Remote System Management

# Server: Start rnx listener
rnx --listen -a c89b4da064bf66d280f0e4d8abfd9806

# Client: Execute commands
rnx c89b4da064bf66d280f0e4d8abfd9806 "df -h"
rnx c89b4da064bf66d280f0e4d8abfd9806 "systemctl status rnsd"
rnx --detailed c89b4da064bf66d280f0e4d8abfd9806 "dmesg | tail -50"

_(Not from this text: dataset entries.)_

(** * OJNet packet codecs: a shallow embedding of the Go sources

    The development follows the three source files of package [ojnet]:
    the big-endian writers, the shared decode preamble
    [checkPidAndLength], and the [Encode]/[Decode] methods of the packet
    structs.  A [bytes.Buffer] is its unread portion, Go's [uint8] is
    [Byte.byte], wider unsigned integers are [Z] with the truncation of
    each conversion written out, and a run-time panic is an explicit
    outcome. *)

From Stdlib Require Import ZArith List Lia Bool String Ascii.
From Stdlib Require Strings.Byte.
From Stdlib Require Import DecimalString.
Import ListNotations.
Local Open Scope string_scope.
Local Open Scope list_scope.
Local Open Scope Z_scope.

(** ** Go primitives *)

Module Go.

Definition byte : Type := Byte.byte.

(** [int(b)], [uint32(b)], ... : the value of a byte. *)
Definition byte_val (b : byte) : Z := Z.of_N (Byte.to_N b).

(** [byte(v)] : conversion of an integer to [uint8] keeps the low 8 bits. *)
Definition to_byte (v : Z) : byte :=
  match Byte.of_N (Z.to_N (v mod 256)) with
  | Some b => b
  | None => Byte.x00
  end.

(** [strconv.Itoa]. *)
Definition Itoa (i : Z) : string := NilZero.string_of_int (Z.to_int i).

(** The result of a computation that may hit a run-time panic
    (here: an index out of range). *)
Inductive outcome (A : Type) : Type :=
| Done (a : A)
| Panic.
Arguments Done {A} a.
Arguments Panic {A}.

Definition bind {A B} (m : outcome A) (k : A -> outcome B) : outcome B :=
  match m with
  | Done a => k a
  | Panic => Panic
  end.

End Go.
Export Go.

Notation "x <- m ;; k" := (bind m (fun x => k))
  (at level 61, m at next level, right associativity).
Notation "' pat <- m ;; k" := (bind m (fun x => match x with pat => k end))
  (at level 61, pat pattern, m at next level, right associativity).

(** ** [bytes.Buffer] *)

Module Buffer.

(** The unread bytes; writes append at the end, reads consume the front. *)
Definition t : Type := list byte.

Definition NewBuffer (data : list byte) : t := data.
Definition Len (buf : t) : Z := Z.of_nat (List.length buf).
Definition Bytes (buf : t) : list byte := buf.

(** [Grow] panics on a negative count and never changes the contents. *)
Definition Grow (buf : t) (n : Z) : outcome t :=
  if n <? 0 then Panic else Done buf.

Definition WriteByte (buf : t) (c : byte) : t := buf ++ [c].
Definition Write (buf : t) (p : list byte) : t := buf ++ p.

(** [ReadByte] yields [(0, io.EOF)] on an empty buffer; the boolean is
    [true] when the error is non-nil. *)
Definition ReadByte (buf : t) : byte * bool * t :=
  match buf with
  | [] => (Byte.x00, true, [])
  | c :: rest => (c, false, rest)
  end.

(** [readSlice]: the bytes up to and including the first [delim], or
    everything that is left (with [io.EOF]) when there is none. *)
Fixpoint readSlice (buf : t) (delim : byte) : list byte * bool * t :=
  match buf with
  | [] => ([], true, [])
  | c :: rest =>
      if Byte.eqb c delim then ([c], false, rest)
      else let '(line, eof, rest') := readSlice rest delim in
           (c :: line, eof, rest')
  end.

Definition ReadBytes (buf : t) (delim : byte) : list byte * bool * t :=
  readSlice buf delim.

End Buffer.

(** ** [encoding/binary], big-endian *)

Module BigEndian.

Definition PutUint16 (v : Z) : list byte :=
  [to_byte (Z.shiftr v 8); to_byte v].

Definition PutUint32 (v : Z) : list byte :=
  [to_byte (Z.shiftr v 24); to_byte (Z.shiftr v 16);
   to_byte (Z.shiftr v 8); to_byte v].

Definition PutUint64 (v : Z) : list byte :=
  [to_byte (Z.shiftr v 56); to_byte (Z.shiftr v 48);
   to_byte (Z.shiftr v 40); to_byte (Z.shiftr v 32);
   to_byte (Z.shiftr v 24); to_byte (Z.shiftr v 16);
   to_byte (Z.shiftr v 8); to_byte v].

(** The readers index the last byte they need first ([_ = b[1]],
    [_ = b[3]], [_ = b[7]]): a shorter slice panics, a longer one is
    read at its first bytes. *)
Definition Uint16 (b : list byte) : outcome Z :=
  match b with
  | b0 :: b1 :: _ =>
      Done (Z.lor (byte_val b1) (Z.shiftl (byte_val b0) 8))
  | _ => Panic
  end.

Definition Uint32 (b : list byte) : outcome Z :=
  match b with
  | b0 :: b1 :: b2 :: b3 :: _ =>
      Done (Z.lor (Z.lor (Z.lor (byte_val b3)
                                (Z.shiftl (byte_val b2) 8))
                         (Z.shiftl (byte_val b1) 16))
                  (Z.shiftl (byte_val b0) 24))
  | _ => Panic
  end.

Definition Uint64 (b : list byte) : outcome Z :=
  match b with
  | b0 :: b1 :: b2 :: b3 :: b4 :: b5 :: b6 :: b7 :: _ =>
      Done (Z.lor (Z.lor (Z.lor (Z.lor (Z.lor (Z.lor (Z.lor
             (byte_val b7)
             (Z.shiftl (byte_val b6) 8))
             (Z.shiftl (byte_val b5) 16))
             (Z.shiftl (byte_val b4) 24))
             (Z.shiftl (byte_val b3) 32))
             (Z.shiftl (byte_val b2) 40))
             (Z.shiftl (byte_val b1) 48))
             (Z.shiftl (byte_val b0) 56))
  | _ => Panic
  end.

End BigEndian.

(** ** The writers of the package *)

Definition WriteUInt16 (buffer : Buffer.t) (val : Z) : Buffer.t :=
  let temp := BigEndian.PutUint16 val in
  Buffer.Write buffer temp.

Definition WriteUInt32 (buffer : Buffer.t) (val : Z) : Buffer.t :=
  let temp := BigEndian.PutUint32 val in
  Buffer.Write buffer temp.

Definition WriteUInt64 (buffer : Buffer.t) (val : Z) : Buffer.t :=
  let temp := BigEndian.PutUint64 val in
  Buffer.Write buffer temp.

(** ** Errors, identifiers and lengths *)

Record EncodeDecodeError : Type := { Reason : string }.

Definition error : Type := option EncodeDecodeError.
Definition nil_error : error := None.

Definition PacketID : Type := byte.

(** The constant block starts its [iota] at zero. *)
Definition ConnectionRequestPid : PacketID := to_byte 0.
Definition ConnectionAcceptedPid : PacketID := to_byte 1.
Definition ConnectionRejectedPid : PacketID := to_byte 2.
Definition AcknowledgedPid : PacketID := Byte.x0a.
Definition ChannelOperationPid : PacketID := Byte.x0b.
Definition ContainerPid : PacketID := Byte.x0c.

Definition PROTOCOL_VERSION : byte := Byte.x00.

Definition connectionRequestLength : Z := 10.
Definition connectionAcceptedLength : Z := 9.
Definition connectionRejectedLength : Z := 2.
Definition channelOperationLength : Z := 3.
Definition acknowledgedBaseLength : Z := 6.
Definition containerBaseLength : Z := 4.

(** ** The shared decode preamble *)

Definition checkPidAndLength (buf : Buffer.t) (expectedId : PacketID)
    (expectedLength : Z) (atLeast : bool) : error * Buffer.t :=
  if negb atLeast && negb (Buffer.Len buf =? expectedLength) then
    (Some {| Reason := ("Length of buffer mismatch (should be "
                        ++ Itoa expectedLength ++ " bytes)")%string |}, buf)
  else if Buffer.Len buf <? expectedLength then
    (Some {| Reason := ("Length of buffer mismatch (should be at least"
                        ++ Itoa expectedLength ++ " bytes)")%string |}, buf)
  else
    let '(pid, _, buf) := Buffer.ReadByte buf in
    if negb (Byte.eqb pid expectedId) then
      (Some {| Reason := ("Packet ID Mismatch, should be "
                          ++ Itoa (byte_val expectedId)
                          ++ " (got " ++ Itoa (byte_val pid) ++ ")")%string |},
       buf)
    else (nil_error, buf).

# Client: Interactive session
rnx --interactive c89b4da064bf66d280f0e4d8abfd9806

Identity and Encryption Workflow

# 1. Generate identity
rnid --generate ~/.reticulum/identities/my_id

# 2. Display public key
rnid -i ~/.reticulum/identities/my_id --print-identity

# 3. Calculate destination hash
rnid -i ~/.reticulum/identities/my_id --hash myapp.service

# 4. Announce destination
rnid -i ~/.reticulum/identities/my_id --announce myapp.service

# 5. Sign a document
rnid -i ~/.reticulum/identities/my_id --sign contract.pdf

# 6. Encrypt file for recipient
rnid -i c89b4da064bf66d280f0e4d8abfd9806 --encrypt sensitive.txt

# 7. Decrypt received file
rnid -i ~/.reticulum/identities/my_id --decrypt sensitive.txt.rfe

Monitoring Script

#!/bin/bash
# monitor_reticulum.sh - Monitor Reticulum network health

while true; do
    echo "=== Reticulum Status at $(date) ==="

    # Get JSON status
    STATUS=$(rnstatus --json)

    # Extract uptime
    UPTIME=$(echo $STATUS | jq -r '.transport_uptime')
    echo "Uptime: $UPTIME seconds"

    # Count active interfaces
    ACTIVE=$(echo $STATUS | jq '[.interfaces[] | select(.status == true)] | length')
    echo "Active interfaces: $ACTIVE"

    # Show traffic totals
    rnstatus --totals

    # Check paths
    echo -e "\nKnown paths:"
    rnpath --table --json | jq -r '.[] | "\(.hash) - \(.hops) hops"'

    sleep 300  # Check every 5 minutes
done

Best Practices

Use Authentication: Always authenticate connections in production (rncp, rnx)
Monitor Announces: Keep track of announce rates to detect issues
Regular Probing: Use rnprobe to verify critical paths
Manage Identities Securely: Protect private keys, use separate identities for different purposes
Log Analysis: Review rnsd logs regularly for anomalies
Remote Management: Set up remote management identities for distributed networks
Resource Limits: Use timeouts and size limits in rncp and rnx
Configuration Backups: Keep backups of identities and configurations

Integration with Applications

All utilities can be integrated into scripts and applications:

import subprocess
import json

# Get network status
result = subprocess.run(['rnstatus', '--json'], capture_output=True, text=True)
status = json.loads(result.stdout)

# Check if specific interface is up
for iface in status['interfaces']:
    if 'wlan0' in iface['name']:
        if iface['status']:
            print(f"wlan0 is up, {iface['rxb']} bytes received")
        else:
            print("wlan0 is down")

# Probe destination
result = subprocess.run([
    'rnprobe', '-n', '1',
    'lxmf.delivery',
    'c89b4da064bf66d280f0e4d8abfd9806'
], capture_output=True, text=True)

if result.returncode == 0:
    print("Destination is reachable")
else:
    print("Destination is unreachable")

Troubleshooting

Connection Issues

# Check if rnsd is running
ps aux | grep rnsd

# Verify interfaces are up
rnstatus --all

# Test path discovery
rnpath --table

# Request new path
rnpath c89b4da064bf66d280f0e4d8abfd9806

# Probe with verbose output
rnprobe -v lxmf.delivery c89b4da064bf66d280f0e4d8abfd9806

Authentication Failures

# Verify identity
rnid -i ~/.reticulum/identities/my_id --print-identity

# Check allowed identities list
cat ~/.config/rncp/allowed_identities

# Test without authentication (diagnostic only)
rncp --listen --no-auth  # Not for production!

Performance Issues

# Check interface statistics
rnstatus --all --announce-stats

# Look for high announce rates
rnpath --rates

# Check for held announces
rnstatus --announce-stats | grep "Held"

# Drop stuck announces
rnpath --drop-announces

Conclusion

Reticulum's utilities provide comprehensive network management capabilities. Master these tools to effectively operate, monitor, and troubleshoot Reticulum networks. Each utility serves a specific purpose, and together they form a complete operational toolkit for Reticulum network administration.